(* ===== verification/Uart8250.v ===== *)
(** * The 8250 serial port: kernel/src/dev/uart/8250.c

    The device behind the registers is a parameter, [Pio]; [Transmitter] states what the
    16550 documents of its transmitter.  The port is a terminal of the log ([Printk.v]): it
    sends every character, as long as the transmitter is ready within the ten polls the
    driver makes, and drops a character otherwise. *)

From Stdlib Require Import String Ascii.
From S2P Require Import Prelude Mem Alloc Arith Range KStdlib Spinlock Ctype Convert Buffers Printf PrintfSafe PrintfText PrintfIso Printk.
Import StringView.

(** [pio_read8], [pio_read16] and [pio_read32] by their width in bytes, and the writes. *)
Class Pio (D : Type) := {
  pio_read : Z -> D -> Z -> Z * D;
  pio_write : Z -> D -> Z -> Z -> D }.

Definition UART_RBR_OFFSET : Z := 0.
Definition UART_THR_OFFSET : Z := 0.
Definition UART_DLL_OFFSET : Z := 0.
Definition UART_IER_OFFSET : Z := 1.
Definition UART_DLM_OFFSET : Z := 1.
Definition UART_FCR_OFFSET : Z := 2.
Definition UART_LCR_OFFSET : Z := 3.
Definition UART_MCR_OFFSET : Z := 4.
Definition UART_LSR_OFFSET : Z := 5.
Definition UART_SCR_OFFSET : Z := 7.
Definition UART_LSR_TRANSMIT_HRE : Z := Z.shiftl 1 5.
Definition MAX_ATTEMPTS : nat := 10.

(** [struct uart8250_info] with the device behind its port. *)
Record uart8250_info (D : Type) := Uart8250 {
  u_lock : shared; u_base : Z; u_in_freq : Z; u_reg_width : Z; u_reg_shift : Z; u_dev : D }.
Arguments Uart8250 {D}. Arguments u_lock {D}. Arguments u_base {D}. Arguments u_in_freq {D}.
Arguments u_reg_width {D}. Arguments u_reg_shift {D}. Arguments u_dev {D}.

Section Driver.
Context (a : arch) (fuel : nat).
Context {D : Type} `{Pio D}.

(** [port_t] is 16 bits wide on x86-64 and a pointer elsewhere. *)
Definition port_at (base offset : Z) : Z := match a with x86_64 => u16 (base + offset) | _ => u64 (base + offset) end.

Definition get_reg (uart8250_base : Z) (info : uart8250_info D) (d : D) (num : Z) : outcome (Z * D) :=
  let offset := u32 (Z.shiftl num (u_reg_shift info)) in
  match u_reg_width info with
  | 1 | 2 | 4 => Ok (pio_read (u_reg_width info) d (port_at uart8250_base offset))
  | _ => Panic
  end.
Definition set_reg (uart8250_base : Z) (info : uart8250_info D) (d : D) (num val : Z) : outcome D :=
  let offset := u32 (Z.shiftl num (u_reg_shift info)) in
  match u_reg_width info with
  | 1 | 2 | 4 => Ok (pio_write (u_reg_width info) d (port_at uart8250_base offset) (wrap (8 * u_reg_width info) val))
  | _ => Panic
  end.

(** [for (i = 0; i != MAX_ATTEMPTS; i++)] *)
Fixpoint putc_loop (attempts : nat) (base : Z) (info : uart8250_info D) (d : D) (ch : Z) : outcome D :=
  match attempts with
  | O => Ok d
  | S attempts =>
      '(lsr, d) ← get_reg base info d UART_LSR_OFFSET;
      if negb (Z.land lsr UART_LSR_TRANSMIT_HRE =? 0) then set_reg base info d UART_THR_OFFSET (u32 (as_char a ch))
      else putc_loop attempts base info d ch
  end.
Definition uart8250_putc := putc_loop MAX_ATTEMPTS.

Fixpoint send_char_loop (amount : nat) (info : uart8250_info D) (d : D) (ch : Z) : outcome D :=
  match amount with
  | O => Ok d
  | S amount => d ← uart8250_putc (u_base info) info d ch; send_char_loop amount info d ch
  end.
Definition with_dev (info : uart8250_info D) (lk : shared) (d : D) : uart8250_info D :=
  Uart8250 lk (u_base info) (u_in_freq info) (u_reg_width info) (u_reg_shift info) d.
Definition uart8250_send_char (t : cpu) (info : uart8250_info D) (ch amount : Z) : outcome (cpu * uart8250_info D) :=
  '(d, lk, t) ← with_spinlock_irq_disabled a fuel (u_lock info) t (fun lk t =>
    d ← send_char_loop (Z.to_nat amount) info (u_dev info) ch; Ok (d, lk, t));
  Ok (t, with_dev info lk d).

(** [sv_foreach(sv, iter)] *)
Fixpoint send_sv_loop (length : nat) (m : mem) (iter : Z) (info : uart8250_info D) (d : D) : outcome D :=
  match length with
  | O => Ok d
  | S length => d ← uart8250_putc (u_base info) info d (m iter); send_sv_loop length m (iter + 1) info d
  end.
Definition uart8250_send_sv (m : mem) (t : cpu) (info : uart8250_info D) (sv : string_view)
    : outcome (cpu * uart8250_info D) :=
  '(d, lk, t) ← with_spinlock_irq_disabled a fuel (u_lock info) t (fun lk t =>
    d ← send_sv_loop (Z.to_nat (sv_length sv)) m (sv_begin sv) info (u_dev info); Ok (d, lk, t));
  Ok (t, with_dev info lk d).
#[local] Instance uart8250_terminal : Terminal (uart8250_info D) :=
  { emit_ch := uart8250_send_char; emit_sv := uart8250_send_sv }.

(** The divisor of the clock; [None] when it would be divided by zero. *)
Definition bdiv (baudrate in_freq : Z) : option Z :=
  if baudrate =? 0 then Some 0
  else if u32 (16 * baudrate) =? 0 then None
  else Some (u16 (u32 (in_freq + u32 (8 * baudrate)) / u32 (16 * baudrate))).

(** The registers written by [uart8250_init], from the interrupts to the scratchpad. *)
Definition program (base : Z) (info : uart8250_info D) (d : D) (div : Z) : outcome D :=
  d ← set_reg base info d UART_IER_OFFSET 0;
  d ← set_reg base info d UART_LCR_OFFSET 128;
  d ← (if negb (div =? 0) then
         d ← set_reg base info d UART_DLL_OFFSET (Z.land div 255);
         set_reg base info d UART_DLM_OFFSET (Z.land (Z.shiftr div 8) 255)
       else Ok d);
  d ← set_reg base info d UART_LCR_OFFSET 3;
  d ← set_reg base info d UART_FCR_OFFSET 1;
  d ← set_reg base info d UART_MCR_OFFSET 0;
  '(_, d) ← get_reg base info d UART_LSR_OFFSET;
  '(_, d) ← get_reg base info d UART_RBR_OFFSET;
  set_reg base info d UART_SCR_OFFSET 0.

(** *** [uart8250_init] *)

Section Init.
Context (cbo_size : Z) (lit : string -> Z) (stack cpu_id : Z).
(** [kmalloc_initialized()], and whether [kmalloc] returns a block. *)
Context (kmalloc_initialized kmalloc_succeeds : bool).

Definition warn (lk : shared) (m : mem) (con : console (uart8250_info D)) (msg : string)
    : outcome (mem * console (uart8250_info D) * shared) :=
  '((m, terms), lk, t) ← printk a cbo_size fuel lit stack cpu_id lk m con (lit msg) [];
  Ok (m, Console terms t, lk).
(** The result, [early_info_count] and the state of the log. *)
Definition uart8250_init (early_info_count : Z) (lk : shared) (m : mem) (con : console (uart8250_info D)) (d : D)
    (base baudrate in_freq reg_width reg_shift : Z) : outcome (bool * Z * mem * console (uart8250_info D) * shared) :=
  match bdiv baudrate in_freq with
  | None => Undef
  | Some div =>
      let finish (early_info_count : Z) :=
        let info := Uart8250 (Shared SPINLOCK_INIT 0 0) base in_freq reg_width reg_shift d in
        d ← program base info d div;
        Ok (true, early_info_count, m, printk_add_terminal a con (with_dev info (Shared SPINLOCK_INIT 0 0) d), lk) in
      if kmalloc_initialized then
        if kmalloc_succeeds then finish early_info_count
        else '(m, con, lk) ← warn lk m con "uart8250: failed to alloc info\n";
             Ok (false, early_info_count, m, con, lk)
      else if early_info_count =? 8 then
        '(m, con, lk) ← warn lk m con "uart8250: exhausted early-infos struct\n";
        Ok (false, early_info_count, m, con, lk)
      else finish (u16 (early_info_count + 1))
  end.
End Init.
End Driver.

(** ** The transmitter *)

(** The transmitter of a 16550 at [base]: it is ready after [busy] more reads of the line
    status, which then has bit 5 set, and sends a byte written to it when ready. *)
Record transmitter (a : arch) (base width shift : Z) {D : Type} `{Pio D} (sent : D -> list Z) (busy : D -> nat) : Prop := {
  tx_width : width = 1 \/ width = 2 \/ width = 4;
  tx_status : forall d, let '(v, d') := pio_read width d (port_at a base (u32 (Z.shiftl UART_LSR_OFFSET shift))) in
    sent d' = sent d /\ Z.testbit v 5 = (busy d =? 0)%nat /\ busy d' = Nat.pred (busy d);
  tx_send : forall d v, busy d = 0%nat ->
    sent (pio_write width d (port_at a base (u32 (Z.shiftl UART_THR_OFFSET shift))) v) = sent d ++ [u8 v] }.

Section Sends.
Context (a : arch) (fuel : nat) (base width shift : Z) {D : Type} `{Pio D} (sent : D -> list Z) (busy : D -> nat).
Context (TX : transmitter a base width shift sent busy).

Lemma land_bit5 v : (Z.land v UART_LSR_TRANSMIT_HRE =? 0) = negb (Z.testbit v 5).
Proof.
  change UART_LSR_TRANSMIT_HRE with (2 ^ 5). destruct (Z.testbit v 5) eqn:E; cbn [negb].
  - apply Z.eqb_neq. intros Hz. apply (f_equal (fun x => Z.testbit x 5)) in Hz. rewrite Z.land_spec, E, Z.bits_0 in Hz. discriminate.
  - apply Z.eqb_eq, Z.bits_inj'. intros i Hi. rewrite Z.land_spec, Z.bits_0, Z.pow2_bits_eqb by lia.
    destruct (Z.eqb_spec 5 i) as [<-|]; [rewrite E; reflexivity|apply andb_false_r].
Qed.
Lemma char_register ch : is_u8 ch -> (width = 1 \/ width = 2 \/ width = 4) -> u8 (wrap (8 * width) (u32 (as_char a ch))) = ch.
Proof.
  intros Hc Hw. assert (E : u8 (as_char a ch) = ch).
  { assert (C : as_char a ch = ch \/ as_char a ch = ch - 256).
    { unfold as_char, to_signed. rewrite (wrap_small 8 ch Hc). destruct a; auto; destruct (ch <? _); auto. }
    unfold wrap, is_u in *. destruct C as [-> | ->]; dlia. }
  rewrite <- E at 2. unfold wrap. destruct Hw as [->|[->| ->]]; dlia.
Qed.

Definition at_port (info : uart8250_info D) : Prop := u_base info = base /\ u_reg_width info = width /\ u_reg_shift info = shift.

Lemma get_reg_port info d num : at_port info -> get_reg a base info d num = Ok (pio_read width d (port_at a base (u32 (Z.shiftl num shift)))).
Proof. intros (_ & Ew & Es). unfold get_reg. rewrite Ew, Es. destruct (tx_width _ _ _ _ _ _ TX) as [->|[->| ->]]; reflexivity. Qed.
Lemma set_reg_port info d num v : at_port info ->
  set_reg a base info d num v = Ok (pio_write width d (port_at a base (u32 (Z.shiftl num shift))) (wrap (8 * width) v)).
Proof. intros (_ & Ew & Es). unfold set_reg. rewrite Ew, Es. destruct (tx_width _ _ _ _ _ _ TX) as [->|[->| ->]]; reflexivity. Qed.

Lemma putc_loop_spec info ch : at_port info -> is_u8 ch -> forall n d, exists d', putc_loop a n base info d ch = Ok d' /\
  sent d' = sent d ++ (if (busy d <? n)%nat then [ch] else []).
Proof.
  intros Hp Hc. induction n as [|n IH]; intros d; cbn [putc_loop].
  - exists d. rewrite app_nil_r. auto.
  - rewrite (get_reg_port _ _ _ Hp). pose proof (tx_status _ _ _ _ _ _ TX d) as St.
    destruct (pio_read _ _ _) as [v d1]. cbn [mbind outcome_bind]. destruct St as (S1 & S2 & S3). rewrite land_bit5, S2, negb_involutive.
    destruct (Nat.eqb_spec (busy d) 0) as [E|E].
    + rewrite (set_reg_port _ _ _ _ Hp). eexists. split; [reflexivity|]. rewrite (tx_send _ _ _ _ _ _ TX) by (rewrite S3, E; reflexivity).
      rewrite S1, (char_register ch Hc (tx_width _ _ _ _ _ _ TX)), E. reflexivity.
    + destruct (IH d1) as (d' & -> & X). exists d'. split; [reflexivity|]. rewrite X, S1, S3.
      destruct (Nat.ltb_spec (Nat.pred (busy d)) n), (Nat.ltb_spec (busy d) (S n)); try lia; reflexivity.
Qed.

(** A transmitter that is always ready within the polls of the driver. *)
Context (Hprompt : forall d, (busy d < MAX_ATTEMPTS)%nat).

Lemma putc_prompt info ch d : at_port info -> is_u8 ch -> exists d', uart8250_putc a (u_base info) info d ch = Ok d' /\ sent d' = sent d ++ [ch].
Proof.
  intros Hp Hc. pose proof Hp as (-> & _). destruct (putc_loop_spec info ch Hp Hc MAX_ATTEMPTS d) as (d' & E & X).
  exists d'. split; [exact E|]. rewrite X. destruct (Nat.ltb_spec (busy d) MAX_ATTEMPTS); [reflexivity|]. specialize (Hprompt d). lia.
Qed.
Lemma send_char_loop_sends info ch : at_port info -> is_u8 ch -> forall n d, exists d', send_char_loop a n info d ch = Ok d' /\
  sent d' = sent d ++ replicate n ch.
Proof.
  intros Hp Hc. induction n as [|n IH]; intros d; cbn [send_char_loop].
  - exists d. rewrite app_nil_r. auto.
  - destruct (putc_prompt info ch d Hp Hc) as (d1 & -> & X1). cbn [mbind outcome_bind]. destruct (IH d1) as (d' & -> & X).
    exists d'. split; [reflexivity|]. rewrite X, X1, <- app_assoc. reflexivity.
Qed.
Lemma send_sv_loop_sends info m : at_port info -> mem_ok m -> forall n iter d, exists d', send_sv_loop a n m iter info d = Ok d' /\
  sent d' = sent d ++ bytes_at m iter n.
Proof.
  intros Hp Hm. induction n as [|n IH]; intros iter d; cbn [send_sv_loop].
  - exists d. rewrite app_nil_r. auto.
  - destruct (putc_prompt info (m iter) d Hp (Hm iter)) as (d1 & -> & X1). cbn [mbind outcome_bind]. destruct (IH (iter + 1) d1) as (d' & -> & X).
    exists d'. split; [reflexivity|]. rewrite X, X1, <- app_assoc. reflexivity.
Qed.

(** The serial port keeps the promise of a terminal. *)
Definition uart8250_text : a <> loongarch64 -> (3 <= fuel)%nat -> @TerminalText (uart8250_info D) (uart8250_terminal a fuel).
Proof.
  intros Ha Hf. refine {| term_inv := fun info => at_port info /\ lock_free (u_lock info); shown := fun info => sent (u_dev info) |}.
  - intros t info ch n (Hp & Hl) Hc Hn.
    destruct (with_spinlock_free a fuel (u_lock info) t (fun lk t => d ← send_char_loop a (Z.to_nat n) info (u_dev info) ch; Ok (d, lk, t))
      (fun d => sent d = sent (u_dev info) ++ replicate (Z.to_nat n) ch) Ha Hl Hf) as (d & lk & E & Hl' & X).
    { intros lk Hk. destruct (send_char_loop_sends info ch Hp Hc (Z.to_nat n) (u_dev info)) as (d & -> & X). exists d, lk. auto. }
    exists (with_dev info lk d). split; [|split; [split; [exact Hp|exact Hl']|exact X]].
    cbn. unfold uart8250_send_char. rewrite E. reflexivity.
  - intros m t info sv Hm (Hp & Hl) Hn.
    destruct (with_spinlock_free a fuel (u_lock info) t (fun lk t => d ← send_sv_loop a (Z.to_nat (sv_length sv)) m (sv_begin sv) info (u_dev info); Ok (d, lk, t))
      (fun d => sent d = sent (u_dev info) ++ sv_chars m sv) Ha Hl Hf) as (d & lk & E & Hl' & X).
    { intros lk Hk. destruct (send_sv_loop_sends info m Hp Hm (Z.to_nat (sv_length sv)) (sv_begin sv) (u_dev info)) as (d & -> & X). exists d, lk. auto. }
    exists (with_dev info lk d). split; [|split; [split; [exact Hp|exact Hl']|exact X]].
    cbn. unfold uart8250_send_sv. rewrite E. reflexivity.
Defined.
End Sends.

(** C40: [uart8250_putc] sends the character when the transmitter is ready within the ten
    polls of the driver, and otherwise drops it without telling its caller. *)
Theorem uart8250_putc_sends_or_drops {D} `{Pio D} a base width shift (sent : D -> list Z) busy info d ch :
  transmitter a base width shift sent busy -> at_port base width shift info -> is_u8 ch ->
  exists d', uart8250_putc a base info d ch = Ok d' /\
    sent d' = sent d ++ (if (busy d <? 10)%nat then [ch] else []).
Proof. intros TX Hp Hc. exact (putc_loop_spec a base width shift sent busy TX info ch Hp Hc MAX_ATTEMPTS d). Qed.

(** *** An example: a transmitter at port 0x3f8 that is busy for three polls after a byte *)

Record demo_uart := DemoUart { du_busy : nat; du_sent : list Z }.
#[export] Instance demo_uart_pio : Pio demo_uart := {
  pio_read w d p := if p =? 1021 then (if (du_busy d =? 0)%nat then 32 else 0, DemoUart (Nat.pred (du_busy d)) (du_sent d)) else (0, d);
  pio_write w d p v := if p =? 1016 then DemoUart 3 (du_sent d ++ [u8 v]) else d }.
Lemma demo_transmitter : transmitter x86_64 1016 1 0 du_sent du_busy.
Proof.
  split; [auto| |reflexivity]. intros [k l]. cbn. destruct k; vm_compute; auto.
Qed.
Definition demo_port (k : nat) : uart8250_info demo_uart := Uart8250 (Shared SPINLOCK_INIT 0 0) 1016 1843200 1 0 (DemoUart k []).

Lemma uart8250_putc_sends_or_drops_witness :
  (exists d', uart8250_putc x86_64 1016 (demo_port 3) (DemoUart 3 []) 200 = Ok d' /\ du_sent d' = [200]) /\
  (exists d', uart8250_putc x86_64 1016 (demo_port 12) (DemoUart 12 []) 200 = Ok d' /\ du_sent d' = []).
Proof.
  split; (apply (uart8250_putc_sends_or_drops x86_64 1016 1 0 du_sent du_busy);
    [exact demo_transmitter|repeat split|unfold is_u; lia]).
Defined.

* * * * * * * * *

### EXERCISE INSTRUCTIONS
Find the word "dlia" in the listing and copy each line that contains it.

### ANSWER TO THIS TASK
    unfold wrap, is_u in *. destruct C as [-> | ->]; dlia. }
  rewrite <- E at 2. unfold wrap. destruct Hw as [->|[->| ->]]; dlia.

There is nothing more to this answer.